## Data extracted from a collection

▼▼▼

(** * blink-middleware: a shallow embedding of the live-view client

  The development follows the package layout of the Go sources:

  - [blinkProtocol]  internal/protocol/blink   (handshake and keep-alive frames)
  - [blinkAdapter]   internal/adapters/blink   (start / poll / stop session, URIs)
  - [transport]      internal/transport        (the TLS read loop)
  - [liveview]       pkg/liveview              (the connect / disconnect client)

  Go values are modelled as follows.  An [int] is a [Z]; a conversion to
  [uint32] or [byte] is written out as a reduction modulo a power of two.  A
  [string] is a [String.string] and a [[]byte] a [list byte].  An [error] is
  the text of its message, [nil] being [None].  A function that can
  dereference a nil pointer returns an [outcome], whose [Panics] case is the
  run-time panic. *)

From Stdlib Require Import ZArith List Bool Lia.
From Stdlib Require Import Strings.String Strings.Ascii Strings.Byte.
From Stdlib Require Import Numbers.DecimalString.
Import ListNotations.

Open Scope Z_scope.
Open Scope string_scope.

(** ** Go basics *)

Module Go.

(** [error]: the message of a non-nil error. *)
Definition error := string.

(** The result of running Go code that may dereference a nil pointer. *)
Inductive outcome (A : Type) : Type :=
| Returns (a : A)
| Panics (msg : string).
Arguments Returns {A} a.
Arguments Panics {A} msg.

Definition bind {A B} (m : outcome A) (k : A -> outcome B) : outcome B :=
  match m with
  | Returns a => k a
  | Panics msg => Panics msg
  end.

(** Where a loop stands when the script of what happens around it ends:
    left, with a result, or still inside, waiting for more. *)
Inductive status (A : Type) : Type :=
| Finished (result : A)
| Waiting.
Arguments Finished {A} result.
Arguments Waiting {A}.

Definition nil_dereference : string :=
  "runtime error: invalid memory address or nil pointer dereference".

(** [err != nil]. *)
Definition not_nil (err : option error) : bool :=
  match err with
  | Some _ => true
  | None => false
  end.

(** The double-quote character, as a string. *)
Definition dquote : string := String "034" EmptyString.

(** [byte(v)]: the low eight bits of an integer. *)
Definition byte_of_Z (v : Z) : byte :=
  match Byte.of_N (Z.to_N (v mod 256)) with
  | Some b => b
  | None => x00
  end.

Definition Z_of_byte (b : byte) : Z := Z.of_N (Byte.to_N b).

(** [uint32(v)] for an [int] v. *)
Definition uint32 (v : Z) : Z := v mod 2 ^ 32.

(** [binary.BigEndian.PutUint32(b, v)] on a fresh four-byte slice. *)
Definition PutUint32 (v : Z) : list byte :=
  [ byte_of_Z (Z.shiftr v 24); byte_of_Z (Z.shiftr v 16);
    byte_of_Z (Z.shiftr v 8); byte_of_Z v ].

(** The unsigned integer a byte sequence denotes, most significant first. *)
Fixpoint be_value (acc : Z) (bs : list byte) : Z :=
  match bs with
  | [] => acc
  | b :: rest => be_value (acc * 256 + Z_of_byte b) rest
  end.

End Go.

Export Go.

Notation "x <- m ;; k" := (Go.bind m (fun x => k))
(at level 61, m at next level, right associativity).

(** ** The parts of Go's standard library the sources call

    These are models of library code, not of the repository: each follows the
    documented behaviour of the Go function of the same name on the inputs the
    repository gives it. *)

Module strings.

(** [strings.Split(s, sep)] for a separator of one byte: the pieces of [s]
    between the occurrences of [sep].  The result is never empty, [Split "" sep]
    being [[""]]. *)
Fixpoint Split (s : string) (sep : ascii) : list string :=
  match s with
  | EmptyString => [EmptyString]
  | String c rest =>
      if Ascii.eqb c sep then EmptyString :: Split rest sep
      else match Split rest sep with
           | [] => [String c EmptyString]
           | piece :: pieces => String c piece :: pieces
           end
  end.

(** [strings.Cut(s, sep)] for a separator of one byte. *)
Fixpoint Cut (s : string) (sep : ascii) : string * string * bool :=
  match s with
  | EmptyString => (EmptyString, EmptyString, false)
  | String c rest =>
      if Ascii.eqb c sep then (EmptyString, rest, true)
      else let '(before, after, found) := Cut rest sep in
           (String c before, after, found)
  end.

(** [s[:i]] and [s[i+1:]] for [i := strings.LastIndex(s, sep)], when [i >= 0]. *)
Fixpoint CutLast (s : string) (sep : ascii) : option (string * string) :=
  match s with
  | EmptyString => None
  | String c rest =>
      match CutLast rest sep with
      | Some (before, after) => Some (String c before, after)
      | None => if Ascii.eqb c sep then Some (EmptyString, rest) else None
      end
  end.

Fixpoint Contains (s : string) (c : ascii) : bool :=
  match s with
  | EmptyString => false
  | String a rest => Ascii.eqb a c || Contains rest c
  end.

Fixpoint all_bytes (p : ascii -> bool) (s : string) : bool :=
  match s with
  | EmptyString => true
  | String a rest => p a && all_bytes p rest
  end.

Definition HasPrefix (s prefix : string) : bool := String.prefix prefix s.

End strings.

Module strconv.

Definition is_digit (c : ascii) : bool :=
  let n := nat_of_ascii c in (48 <=? n)%nat && (n <=? 57)%nat.

Definition digit_value (c : ascii) : Z := Z.of_nat (nat_of_ascii c) - 48.

Fixpoint digits_value (acc : Z) (s : string) : Z :=
  match s with
  | EmptyString => acc
  | String c rest => digits_value (acc * 10 + digit_value c) rest
  end.

Definition maxInt : Z := 2 ^ 63 - 1.
Definition minInt : Z := - 2 ^ 63.

Definition ErrSyntax : error := "strconv.Atoi: invalid syntax".
Definition ErrRange : error := "strconv.Atoi: value out of range".

(** [strconv.Atoi(s)] on a platform whose [int] has 64 bits: an optional sign
    and one or more decimal digits.  As in Go the result is a pair: on a syntax
    error the integer is 0, on a range error it is the nearest bound. *)
Definition Atoi (s : string) : Z * option error :=
  match s with
  | EmptyString => (0, Some ErrSyntax)
  | String c rest =>
      let neg := Ascii.eqb c "-" in
      let digits := if neg || Ascii.eqb c "+" then rest else s in
      match digits with
      | EmptyString => (0, Some ErrSyntax)
      | _ =>
          if strings.all_bytes is_digit digits then
            let n := digits_value 0 digits in
            let v := if neg then - n else n in
            if (v <? minInt)%Z then (minInt, Some ErrRange)
            else if (maxInt <? v)%Z then (maxInt, Some ErrRange)
            else (v, None)
          else (0, Some ErrSyntax)
      end
  end.

(** [strconv.Itoa(i)], the text the verb [%d] prints. *)
Definition Itoa (i : Z) : string := NilZero.string_of_int (Z.to_int i).

End strconv.

Module fmt.

(** An operand of [Sprintf] or [Errorf]. *)
Inductive arg : Type :=
| Int (i : Z)
| Str (s : string)
| Err (e : error)
| Pointer (text : string).

Definition verb_name (v : ascii) : string := String v EmptyString.

(** What one verb prints for one operand. *)
Definition format_arg (v : ascii) (a : arg) : string :=
  match a with
  | Int i =>
      if Ascii.eqb v "d" || Ascii.eqb v "v" then strconv.Itoa i
      else "%!" ++ verb_name v ++ "(int=" ++ strconv.Itoa i ++ ")"
  | Str s =>
      if Ascii.eqb v "s" || Ascii.eqb v "v" then s
      else "%!" ++ verb_name v ++ "(string=" ++ s ++ ")"
  | Err e =>
      if Ascii.eqb v "w" || Ascii.eqb v "v" || Ascii.eqb v "s" then e
      else "%!" ++ verb_name v ++ "(*errors.errorString=" ++ e ++ ")"
  | Pointer text => text
  end.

▲▲▲

## Brief
Copy the lines from the entries above in which the word "then" appears.

## Exercise response
      if Ascii.eqb c sep then EmptyString :: Split rest sep
      if Ascii.eqb c sep then (EmptyString, rest, true)
      | None => if Ascii.eqb c sep then Some (EmptyString, rest) else None
      let digits := if neg || Ascii.eqb c "+" then rest else s in
          if strings.all_bytes is_digit digits then
            let v := if neg then - n else n in
            if (v <? minInt)%Z then (minInt, Some ErrRange)
            else if (maxInt <? v)%Z then (maxInt, Some ErrRange)
      if Ascii.eqb v "d" || Ascii.eqb v "v" then strconv.Itoa i
      if Ascii.eqb v "s" || Ascii.eqb v "v" then s
      if Ascii.eqb v "w" || Ascii.eqb v "v" || Ascii.eqb v "s" then e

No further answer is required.